Most kids look forward to watching TV afterschool or going home and chilling with friends. I, on the other hand, look forward to getting my next high, even thought I’ve been high throughout the day. No one seems to notice how scared I really am of life.
It’s really frightening once you set your feet firm on the ground, once they’re set, they’re set. You can’t do anything about it to change it. You are on your own. I’ve heard it so many times, “I understand what you’re going through,” but to be honest that’s a bunch of bull shark. I know that because I don’t even understand myself. Sometimes I think I’m just a confused, scared little kid. It’s just that everyone around me seem to have so much control of their own lives. I seem to be the only one bouncing around in circles and it’s a cycle that doesn’t seem to have an ending.
I grew up without a dad or mom. I learned how to ride a bike by falling 45 times everyday for a week, alone. On Mothers’ Day or Fathers Day, I was the one kid who would avoid school just to avoid the subject. My friends wondered where my parents were, I wondered the same thing. I told myself they were doing it for the best. My whole life growing up I pictured my parents and I together, like a family, like those I saw on TV, the happy ones who eat together, that have ups and downs but stay together. Sadly, that didn’t happen. It’s always been me, myself and I. I never expected anything to be easy, but I also never imagined things could get this difficult. When I was getting high I thought I had control, I was running this. Talking to my friends about this, I came to find out I am not the only one.

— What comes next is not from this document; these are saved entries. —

(** ** hardsigmoid_.glsl *)

Module Hardsigmoid.

(** The shader is compiled once per [$precision]; the scalar arithmetic of
    the chosen float format is therefore an interface of the kernel. *)
Class Precision (F : Type) := {
  flit : Q → F;           (* a decimal literal such as [6.0] *)
  fdiv : F → F → F;       (* [/] *)
  fadd : F → F → F;       (* [+] *)
  flt  : F → F → bool;    (* [<] *)
}.

Section Kernel.
Context {F : Type} `{Precision F}.

(** GLSL [min], [max] and [clamp] on scalars, as the GLSL specification
    defines them from [<]. *)
Definition fmin (x y : F) : F := if flt y x then y else x.
Definition fmax (x y : F) : F := if flt x y then y else x.
Definition clamp (x minVal maxVal : F) : F := fmin (fmax x minVal) maxVal.

Record vec4 := Vec4 { vx : F; vy : F; vz : F; vw : F }.

Definition vmap (f : F → F) (v : vec4) : vec4 :=
  Vec4 (f (vx v)) (f (vy v)) (f (vz v)) (f (vw v)).

(** [vec4 / float], [vec4 + float] and [clamp(vec4, float, float)] act on
    each component. *)
Definition vdiv (v : vec4) (s : F) : vec4 := vmap (λ x, fdiv x s) v.
Definition vadd (v : vec4) (s : F) : vec4 := vmap (λ x, fadd x s) v.
Definition vclamp (v : vec4) (lo hi : F) : vec4 := vmap (λ x, clamp x lo hi) v.

Definition splat (x : F) : vec4 := Vec4 x x x x.

(** A property of every component. *)
Definition vall (P : F → Prop) (v : vec4) : Prop :=
  P (vx v) ∧ P (vy v) ∧ P (vz v) ∧ P (vw v).

End Kernel.
Arguments vec4 F : clear implicits.

Record ivec3 := IVec3 { ix : Z; iy : Z; iz : Z }.
Record ivec4 := IVec4 { jx : Z; jy : Z; jz : Z; jw : Z }.
Record uvec3 := UVec3 { ux : Z; uy : Z; uz : Z }.
Record bvec3 := BVec3 { bx : bool; by' : bool; bz : bool }.

#[global] Instance ivec3_eq_dec : EqDecision ivec3.
Proof. solve_decision. Defined.
#[global] Instance uvec3_eq_dec : EqDecision uvec3.
Proof. solve_decision. Defined.
#[global] Instance ivec3_countable : Countable ivec3.
Proof.
  refine (inj_countable' (λ p, (ix p, iy p, iz p))
                         (λ t, IVec3 t.1.1 t.1.2 t.2) _).
  by intros [].
Defined.

(** The swizzle [.xyz]. *)
Definition xyz (v : ivec4) : ivec3 := IVec3 (jx v) (jy v) (jz v).

(** Conversion of a 32-bit unsigned component to a 32-bit signed one keeps
    the bit pattern. *)
Definition int_of_uint (u : Z) : Z :=
  let m := u mod 2 ^ 32 in if m <? 2 ^ 31 then m else m - 2 ^ 32.

Definition ivec3_of_uvec3 (u : uvec3) : ivec3 :=
  IVec3 (int_of_uint (ux u)) (int_of_uint (uy u)) (int_of_uint (uz u)).

Definition lessThan (a b : ivec3) : bvec3 :=
  BVec3 (ix a <? ix b) (iy a <? iy b) (iz a <? iz b).

Definition all (b : bvec3) : bool := bx b && by' b && bz b.

(** An image is the finite map from the coordinates of its texels to their
    values.  An access outside the image is undefined in GLSL: it is [None]
    here. *)
Abbreviation image3D F := (gmap ivec3 (vec4 F)).

Definition imageLoad {F} (img : image3D F) (pos : ivec3) : option (vec4 F) :=
  img !! pos.

Definition imageStore {F} (img : image3D F) (pos : ivec3) (data : vec4 F)
  : option (image3D F) :=
  match img !! pos with
  | Some _ => Some (<[pos := data]> img)
  | None => None
  end.

Section Main.
Context {F : Type} `{Precision F}.

(** [void main()]: one invocation, identified by [gl_GlobalInvocationID],
    over the image [uOutput] and the uniform [uBlock.size]. *)
Definition main (uOutput : image3D F) (uBlock_size : ivec4)
    (gl_GlobalInvocationID : uvec3) : option (image3D F) :=
  let pos := ivec3_of_uvec3 gl_GlobalInvocationID in
  if all (lessThan pos (xyz uBlock_size)) then
    texel ← imageLoad uOutput pos;
    let outval := vadd (vdiv texel (flit 6.0)) (flit 0.5) in
    imageStore uOutput pos (vclamp outval (flit 0.0) (flit 1.0))
  else Some uOutput.

(** The guard of [main]. *)
Definition in_extent (p : ivec3) (size : ivec4) : bool :=
  all (lessThan p (xyz size)).

(** The scalar function the kernel applies to each component. *)
Definition hardsigmoid (x : F) : F :=
  clamp (fadd (fdiv x (flit 6.0)) (flit 0.5)) (flit 0.0) (flit 1.0).

(** A dispatch runs [main] once per invocation id.  The invocations are
    independent of each other; they are run here in the order of [ids]. *)
Fixpoint invoke_all (ids : list uvec3) (uOutput : image3D F)
    (uBlock_size : ivec4) : option (image3D F) :=
  match ids with
  | [] => Some uOutput
  | gid :: rest =>
      img ← main uOutput uBlock_size gid;
      invoke_all rest img uBlock_size
  end.

End Main.

(** The invocation ids of a grid of [nx * ny * nz] invocations. *)
Definition grid (nx ny nz : Z) : list uvec3 :=
  x ← seqZ 0 nx; y ← seqZ 0 ny; z ← seqZ 0 nz; [UVec3 x y z].

(** An image of [w * h * d] texels, every texel holding [v]. *)
Definition texel_coords (w h d : Z) : list ivec3 :=
  x ← seqZ 0 w; y ← seqZ 0 h; z ← seqZ 0 d; [IVec3 x y z].

Definition filled {F} (w h d : Z) (v : vec4 F) : image3D F :=
  gset_to_gmap v (list_to_set (texel_coords w h d)).

(** An invocation id whose components convert to int without wrapping. *)
Definition below_sign_bit (g : uvec3) : Prop :=
  (0 ≤ ux g < 2 ^ 31) ∧ (0 ≤ uy g < 2 ^ 31) ∧ (0 ≤ uz g < 2 ^ 31).

(** The image has a texel at every position of the extents. *)
Definition covers {F} (img : image3D F) (size : ivec4) : Prop :=
  ∀ p, (0 ≤ ix p < jx size) ∧ (0 ≤ iy p < jy size) ∧ (0 ≤ iz p < jz size) →
       is_Some (img !! p).

(** *** Two float formats *)

(** Exact rational arithmetic, results kept in lowest terms. *)
#[global] Instance exact_precision : Precision Q := {
  flit q := Qred q;
  fdiv x y := Qred (x / y);
  fadd x y := Qred (x + y);
  flt x y := negb (Qle_bool y x);
}.

(** IEEE 754 binary32 with round to nearest even. *)
Definition b32_of_Z (z : Z) : spec_float := binary_normalize 24 128 z 0 false.

#[global] Instance binary32_precision : Precision spec_float := {
  flit q := SFdiv 24 128 (b32_of_Z (Qnum q)) (b32_of_Z (Zpos (Qden q)));
  fdiv := SFdiv 24 128;
  fadd := SFadd 24 128;
  flt := SFltb;
}.

End Hardsigmoid.

(** ** Context.h *)

Module Vulkan.

Local Open Scope nat_scope.

(** *** Native objects

    A native handle is an address handed out by the driver;
    [VK_NULL_HANDLE] is 0. *)
Abbreviation Handle := nat.
Definition VK_NULL_HANDLE : Handle := 0.
Definition VK_SHADER_STAGE_COMPUTE_BIT : Z := 32.

(** Modelled from the spec: the resource kinds of Resource.h, which is not
    among the sources: image, buffer, uniform block. *)
Inductive ResourceKind := KindImage | KindBuffer | KindUniform.

(** Modelled from the spec: [Shader::Layout::Signature] of Shader.h, which
    is not among the sources.  A binding signature is an ordered sequence of
    (resource kind, pipeline stage, count) tuples. *)
Record Slot := { slot_kind : ResourceKind; slot_stage : Z; slot_count : nat }.
Abbreviation Signature := (list Slot).

(** Modelled from the spec: [Shader::Descriptor] of Shader.h.  A kernel
    descriptor identifies a compiled kernel plus its specialization
    constants. *)
Record ShaderDescriptor := { kernel : string; constants : list Z }.

(** Modelled from the spec: [Shader::WorkGroup] of Shader.h, a 3D extent. *)
Record WorkGroup := { wg_x : Z; wg_y : Z; wg_z : Z }.

(** Modelled from the spec: [Shader::Layout::Object] of Shader.h, the
    descriptor-set layout with the signature it was made from.  Context.h
    reads its [handle]. *)
Record LayoutObject := { handle : Handle; signature : Signature }.

(** Modelled from the spec: the bindable resources of Resource.h, which is
    not among the sources.  A bindable resource is an image, a buffer or a
    uniform block. *)
Inductive Resource :=
  | ImageObject (h : Handle)
  | BufferObject (h : Handle)
  | UniformObject (h : Handle).

#[global] Instance ResourceKind_eq_dec : EqDecision ResourceKind.
Proof. solve_decision. Defined.
#[global] Instance ResourceKind_countable : Countable ResourceKind.
Proof.
  refine (inj_countable'
    (λ k, match k with KindImage => 0 | KindBuffer => 1 | KindUniform => 2 end)
    (λ n, match n with 0 => KindImage | 1 => KindBuffer | _ => KindUniform end)
    _).
  by intros [].
Defined.
#[global] Instance Slot_eq_dec : EqDecision Slot.
Proof. solve_decision. Defined.
#[global] Instance Slot_countable : Countable Slot.
Proof.
  refine (inj_countable' (λ s, (slot_kind s, slot_stage s, slot_count s))
                         (λ t, Build_Slot t.1.1 t.1.2 t.2) _).
  by intros [].
Defined.
#[global] Instance ShaderDescriptor_eq_dec : EqDecision ShaderDescriptor.
Proof. solve_decision. Defined.
#[global] Instance ShaderDescriptor_countable : Countable ShaderDescriptor.
Proof.
  refine (inj_countable' (λ s, (kernel s, constants s))
                         (λ t, Build_ShaderDescriptor t.1 t.2) _).
  by intros [].
Defined.
#[global] Instance WorkGroup_eq_dec : EqDecision WorkGroup.
Proof. solve_decision. Defined.
#[global] Instance WorkGroup_countable : Countable WorkGroup.
Proof.
  refine (inj_countable' (λ g, (wg_x g, wg_y g, wg_z g))
                         (λ t, Build_WorkGroup t.1.1 t.1.2 t.2) _).
  by intros [].
Defined.
#[global] Instance LayoutObject_eq_dec : EqDecision LayoutObject.
Proof. solve_decision. Defined.
#[global] Instance Resource_eq_dec : EqDecision Resource.
Proof. solve_decision. Defined.

(** What the driver knows about a native object: the parameters it was
    created with. *)
Inductive NativeObject :=
  | ObjPhysicalDevice
  | ObjDevice (physical : Handle)
  | ObjQueue (device : Handle)
  | ObjDescriptorSetLayout (sig : Signature)
  | ObjShaderModule (sd : ShaderDescriptor)
  | ObjPipelineLayout (set_layout : Handle) (push_constant_size : nat)
  | ObjPipeline (layout module : Handle) (local_size : WorkGroup)
  | ObjDescriptorSet (set_layout : Handle).

#[global] Instance NativeObject_eq_dec : EqDecision NativeObject.
Proof. solve_decision. Defined.

(** The objects the caches own, as opposed to the transient ones. *)
Definition cached (o : NativeObject) : bool :=
  match o with
  | ObjDescriptorSetLayout _ | ObjShaderModule _
  | ObjPipelineLayout _ _ | ObjPipeline _ _ _ => true
  | _ => false
  end.

(** The calls that reach the driver or a cache, in program order. *)
Inductive Event :=
  | EvRetrieve (key : NativeObject) (h : Handle) (created : bool)
  | EvPushConstants (cb layout : Handle) (stage : Z) (offset size : nat)
                    (data : list Byte.byte)
  | EvBindPipeline (cb pipeline : Handle)
  | EvAllocate (set_layout set : Handle)
  | EvUpdate (set : Handle) (binding : nat) (r : Resource)
  | EvBindDescriptorSet (cb set : Handle)
  | EvDispatch (cb : Handle) (global : WorkGroup)
  | EvSubmit (cb : Handle)
  | EvWaitIdle (queue : Handle)
  | EvResetPool.

(** *** The Context and its subsystems *)

(** Modelled from the spec: [Adapter] of Adapter.h, the physical device. *)
Record Adapter := { physical_device : Handle }.

(** Modelled from the spec: [Command] of Command.h, the command buffers it
    manages. *)
Record Command := { command_pool : list Handle }.

(** Modelled from the spec: [Shader] of Shader.h, two caches: from a
    binding signature to a descriptor-set layout ([shader.layout.cache]) and
    from a kernel descriptor to a shader module ([shader.cache]). *)
Record Shader := {
  shader_layout_cache : gmap Signature LayoutObject;
  shader_cache : gmap ShaderDescriptor Handle;
}.

(** Modelled from the spec: [Pipeline] of Pipeline.h, two caches: from
    (descriptor-set layout, push-constant byte size) to a pipeline layout
    ([pipeline.layout.cache]) and from (pipeline layout, shader module,
    local work group size) to a pipeline ([pipeline.cache]). *)
Record Pipeline := {
  pipeline_layout_cache : gmap (Handle * nat) Handle;
  pipeline_cache : gmap (Handle * Handle * WorkGroup) Handle;
}.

My friend Nick starting drinking at a party his big sister was throwing years ago, now he does stronger drugs. He mentioned something I can relate to, he said, “if I had the chance to change things I wouldn’t, because I like who I am.” I also like who I am, I’m not a bad person.
Something I don’t like is the labels I get: pothead, tweaker, crackhead. All that stays in my head, it keeps repeating itself over and over again. I’ve heard it so much I expect it like the air I breathe. At one point I started to believe it, putting myself down but I never got completely used to those names. I know it’s easy to judge but I just want someone to understand that it’s hard being me.
All I ask for is for someone to put their feet in my shoes, just for one day. I know for sure there are other me’s out there. That’s something that gets to me, something that makes me think all night. If you know of anyone sure they get it. You may be saving someone’s life. Never judge anyone for doing drugs or making any other mistakes because maybe judgments is what pushed them to the point where they are. Trust me, I’ve experienced a lot in the past few years and it only gets harder, life is hard but the older you get the worse the consequences are. I have been arrested a couple of times and I don’t want any more trouble.
Prison is what I am trying really hard to avoid because I like my freedom. So if you’re the one with the drug problem, talk to someone you trust. There are resources out there that you can go to for help. Places like Church of Christ of the Valley located at 2212 Cherry Avenue, I heard from a friend that they really do help. He says unlike other places they are there to truly support the ones who need help.
If you feel like you don’t want other peoples sympathy, do it for yourself and no one else. Stay true to you and no one else because in the end whose there? YOU! You are the answer to all your problems and believe me, nothings impossible. I’m proud to say I’m going to change the labels and what people expect me to be, which is what is giving me strength to stop abusing drugs. Find something that encourages you to do the same. #Team.Sober!